Proposed renovation would restore two floors lost to fire and open loft building to non-artist tenants. On December 3, 2014 the City Planning Commission held a public hearing on an application for a special permit for 102 Greene Street in the SoHo-Cast Iron Historic District, Manhattan. The building is three stories, with the Galeria Melissa gallery on the ground floor and two apartments above. The apartments are designated as Joint Live-Work Quarters for Artists (JLWQA), though neither of the current tenants are artists.

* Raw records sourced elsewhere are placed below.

(* ===== verification/Auth.v ===== *)
(** * Sign-in, refresh and sign-out (internal/services/auth)

    Every way to a session ends in [IssueTokenPair], every way on in [Refresh];
    a session ends by sign-out, by reuse of a rotated token, or by a new
    password. *)
From Stdlib Require Import ZArith Lia Ascii String.
From stdpp Require Import base sorting sets strings numbers list.
From S2P Require Import Prelude Go Sha256 Entity Conflict AuditTrail Schema Logic Dbtx Interleave Crypto Validation MaintStore.
From S2P Require Import UserStore Credentials TokenStore Password Queue Otp Sessions.
Open Scope Z_scope.

(** Where a built-in sign-in method's switch is kept (internal/services/authmethod). *)
Class AuthMethodFlags := { method_enabled : nat -> string -> bool + error }.
Definition AuthMethodNameEmailOTP : string := "email_otp".
Definition AuthMethodNameEmailPassword : string := "email_password".
Definition OTPPurposePasswordReset : string := "password_reset".
Definition AuditFailurePasswordPolicy : AuditFailureReason := "password policy violation".

(** The calls of the service; those of the token service and of the one-time
    codes are among them. *)
Inductive AuthOp : Type -> Type :=
  | ATok {X} (op : TokenOp X) : AuthOp X
  | AOtp {X} (op : OtpOp X) : AuthOp X
  | AAcquire (key : string) (ttl : Duration) : AuthOp DistributedLock
  | ARelease (lock : DistributedLock) : AuthOp unit
  | AUserByID (id : UUID) : AuthOp User
  | AUserByEmail (email : string) : AuthOp User
  | ABlacklistAdd (jti : string) (ttl : Duration) : AuthOp unit
  | AIsRevoked (jti sid : string) : AuthOp bool
  | AGetPassword (userID : UUID) : AuthOp AuthCredential
  | AHashPassword (password : string) : AuthOp string
  | AVerifyPassword (stored password : string) : AuthOp bool
  | AMethodEnabled (method : string) : AuthOp bool
  (** the transaction of a new password; the sessions are revoked inside it *)
  | AInstallPassword (userID : UUID) (hash : string) (revokeSessions : Prog TokenOp unit) : AuthOp unit
  | APublish (action : AuditAction) : AuthOp unit.

Definition tok {A} (p : Prog TokenOp A) : Prog AuthOp A := prog_map (@ATok) p.
Definition otp {A} (p : Prog OtpOp A) : Prog AuthOp A := prog_map (@AOtp) p.

Record ChangePasswordCmd := mkChangePassword {
  cp_UserID : UUID; cp_CurrentPassword : string; cp_NewPassword : string; cp_RefreshToken : string;
  cp_ClientIP : string; cp_UserAgent : string }.
Record ResetPasswordCmd := mkResetPassword {
  rp_Email : string; rp_Code : string; rp_SessionNonce : string; rp_NewPassword : string; rp_ClientIP : string;
  rp_UserAgent : string }.
Record LoginWithPasswordCmd := mkLoginWithPassword {
  lp_Email : string; lp_Password : string; lp_ClientIP : string; lp_UserAgent : string }.

Definition noMeta : AuditMetadata := mkMetadata "" "" "" "" "" "" "" [] [] [] "" "" "" [].
Definition clientMeta (ip ua : string) : AuditMetadata := noMeta <| md_IP := ip |> <| md_UserAgent := ua |>.
(** [&entity.User{Email: claimed}] *)
Definition claimedUser (email : string) : User := mkUser uuid_Nil email "" [] zeroTime None None None None.

Section handler.
Context `{Env} `{Collation} `{Goque} `{Sealer} `{Entropy} `{Jwt} `{Argon2} `{AuthMethodFlags}.
Context (cfg : JWTConfig) (codes : Otp.Service).

(** install_password.go, the transaction *)
Definition install_tx (userID : UUID) (hash : string) (revokeSessions : Prog TokenOp unit) : M unit :=
  WithinTx (
    wrap_err (Errorf "write password") (UpsertPassword userID hash);;
    exec (token_handle cfg) revokeSessions).

Definition auth_handle (X : Type) (op : AuthOp X) : M X :=
  match op with
  | ATok op => token_handle cfg _ op
  | AOtp op => otp_handle codes _ op
  | AAcquire key ttl => Acquire key ttl
  | ARelease lock => Release lock
  | AUserByID id => UserStore.GetByID id
  | AUserByEmail email => UserStore.GetByEmail email
  | ABlacklistAdd jti ttl => Add jti ttl
  | AIsRevoked jti sid => IsRevoked jti sid
  | AGetPassword userID => GetPasswordByUserID userID
  | AHashPassword password => HashPassword password
  | AVerifyPassword stored password => at_step (fun _ => VerifyPassword stored password)
  | AMethodEnabled method => at_step (fun n => method_enabled n method)
  | AInstallPassword userID hash revokeSessions => install_tx userID hash revokeSessions
  | APublish action => Publish action
  end.
End handler.

Section service.
Context `{Jwt} `{Ozzo} (cfg : JWTConfig) (codes : Otp.Service).

(** ** service.go, login_failure_reason.go *)

Definition auth_publishAudit (action : AuditAction) : Prog AuthOp unit :=
  _ ← try_call (APublish action);
  mret tt.
Definition metaWithReason (meta : option AuditMetadata) (reason : AuditFailureReason) : AuditMetadata :=
  match meta with
  | Some m => m <| md_FailureReason := reason |>
  | None => noMeta <| md_FailureReason := reason |>
  end.
Definition publishLoginFailure (actor : User) (meta : option AuditMetadata) (reason : AuditFailureReason) :
    Prog AuthOp unit :=
  auth_publishAudit (LoginFailed actor (Some (metaWithReason meta reason))).
Definition provisioningFailureReason (err : error) : AuditFailureReason :=
  if errors_Is err ErrSignupDisabled then AuditFailureSignupDisabled else AuditFailureUserProvisioning.
Definition issuanceFailureReason (err : error) : AuditFailureReason :=
  if errors_Is err ErrUserBlocked then AuditFailureUserBlocked else AuditFailureTokenIssuance.
(** method_flags.go: whatever cannot be read refuses. *)
Definition methodOffered (method : string) : Prog AuthOp bool :=
  r ← try_call (AMethodEnabled method);
  mret (match r with inl enabled => enabled | inr _ => false end).

(** ** session_ttls.go *)

Definition breakGlassAccessTokenTTL : Duration := 5 * Minute.
Definition breakGlassSessionLifetime : Duration := 24 * Hour.
Record SessionTTLs := mkTTLs { access : Duration; maxLifetime : Duration }.
Definition sessionTTLs (user : User) : SessionTTLs :=
  if negb (IsBreakGlass user) then mkTTLs (AccessTokenTTL cfg) (SessionMaxLifetime cfg)
  else mkTTLs (Z.min (AccessTokenTTL cfg) breakGlassAccessTokenTTL) (Z.min (SessionMaxLifetime cfg) breakGlassSessionLifetime).
Definition sessionExpiresAt (startedAt : Time) (maxLifetime : Duration) : Time :=
  Truncate_Second (Time_Add startedAt maxLifetime).
Definition sessionTTLsFor (userID : UUID) : Prog AuthOp SessionTTLs :=
  user ← call_wrap (Errorf "fetch user") (AUserByID userID);
  mret (sessionTTLs user).
(** [int(d.Seconds())] *)
Definition int_Seconds (d : Duration) : Z := Z.quot d Second.

(** ** issue_token_pair.go *)

Definition IssueTokenPair (user : User) (clientIP : string) : Prog AuthOp TokenPair :=
  let ttls := sessionTTLs user in
  family ← call (ATok TNewUUID);
  accessToken ← prog_wrap (Errorf "issue access token") (tok (IssueAccessToken cfg (access ttls) user family));
  token ← call_wrap (Errorf "generate refresh token") (ATok TGenerate);
  now ← call (ATok TNow);
  prog_wrap (Errorf "save refresh token")
    (tok (SaveRefreshToken (newToken token.2 (u_ID user) family (Time_Add now (RefreshTokenTTL cfg)) clientIP now)));;
  mret (mkPair accessToken token.1 (int_Seconds (access ttls)) family (sessionExpiresAt now (maxLifetime ttls))).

Caroline Harris of Goldman Harris, testified on behalf of the applicant, 102 Greene Owner LLC. Ms. Harris stated the applicant proposes to restore the building to its original 1880 condition, replacing a fourth and fifth floor lost after a fire in 1941 and replacing the building’s cast-iron façade with authentic cast-iron. The applicant also wishes to add a penthouse duplex atop the rebuilt fifth floor, set back from the façade. In 2007, the applicant received a Certificate of Appropriateness from the Landmarks Preservation Commission permitting the restoration. At the hearing, Ms. Harris testified the applicant needs to convert the building to Use Group 2 and put the apartments on the open market in order to recoup the high cost of such an extensive renovation.

On October 23, 2014 Manhattan Community Board 2 voted 46-0 to recommend conditional disapproval of the application unless plans were modified to include one floor consisting of one or two affordable units determined by local Area Median Income. In its statement, the Board wrote the proposal as designed “will cause the loss of two conforming JLWQA units in the building and will promote and encourage continuation of the harmful trend that reduces the affordability of artists’ housing in the neighborhood and thereby harms the successful character of SoHo.” On November 24, 2014 Manhattan Borough President Gale Brewer issued a recommendation for conditional disapproval of the application on the same conditions as CB 2. Borough President Brewer rejected the applicant’s argument that converting the building to Use Group 2 was consistent with the transition of SoHo to a district of mixed-use historic structures, stating “[The applicant’s] description of the neighborhood context is wholly nonconforming with the SoHo zoning. The aggregate nonconformity of a neighborhood should not justify additional waivers.”

The Commission contested the applicant’s reasoning that the permit should be granted because many other JLWQA buildings in the community are currently renting to non-artists, eroding the zoning protection. Chairman Carl Weisbrod expressed concern that granting this application would provide a blueprint for future developers to take protected artists’ housing onto the open market under the pretense of historic renovation, and asked, “If we granted this application, under what set of circumstances wouldn’t we grant virtually any application that came to us claiming ‘In this district, because it’s landmark restoration, that trumps not having JLWQA’?” Ms. Harris suggested Landmarks should coordinate more during the application process to determine whether the proposed amount of renovation is substantial enough to merit removing JLWQA protection, and later asserted this application does not set a precedent. Commissioner Irwin Cantor pushed back, claiming inconsistency between saying this application does not set a precedent when other noncompliant buildings are cited in the application as precedent. Ms. Harris responded “I can’t account for Buildings not enforcing JLWQA laws, but it shouldn’t be used to penalize an honest applicant saying ‘We don’t want to continue the ruse.’ …If the [de Blasio] Administration wishes to evaluate how best to support artists, have the conversation, but don’t hold up this one application for two units as ‘No More’.”

The hearing was closed and on December 15, 2015 the Commission scheduled further consideration on 102 Greene Street for the public hearing on January 7, 2015.

CPC: 102 Greene Street (140353-ZSM) (Dec. 3, 2014).

By: Michael Twomey (Michael is the CityLaw Fellow and a New York Law School graduate, Class of 2014).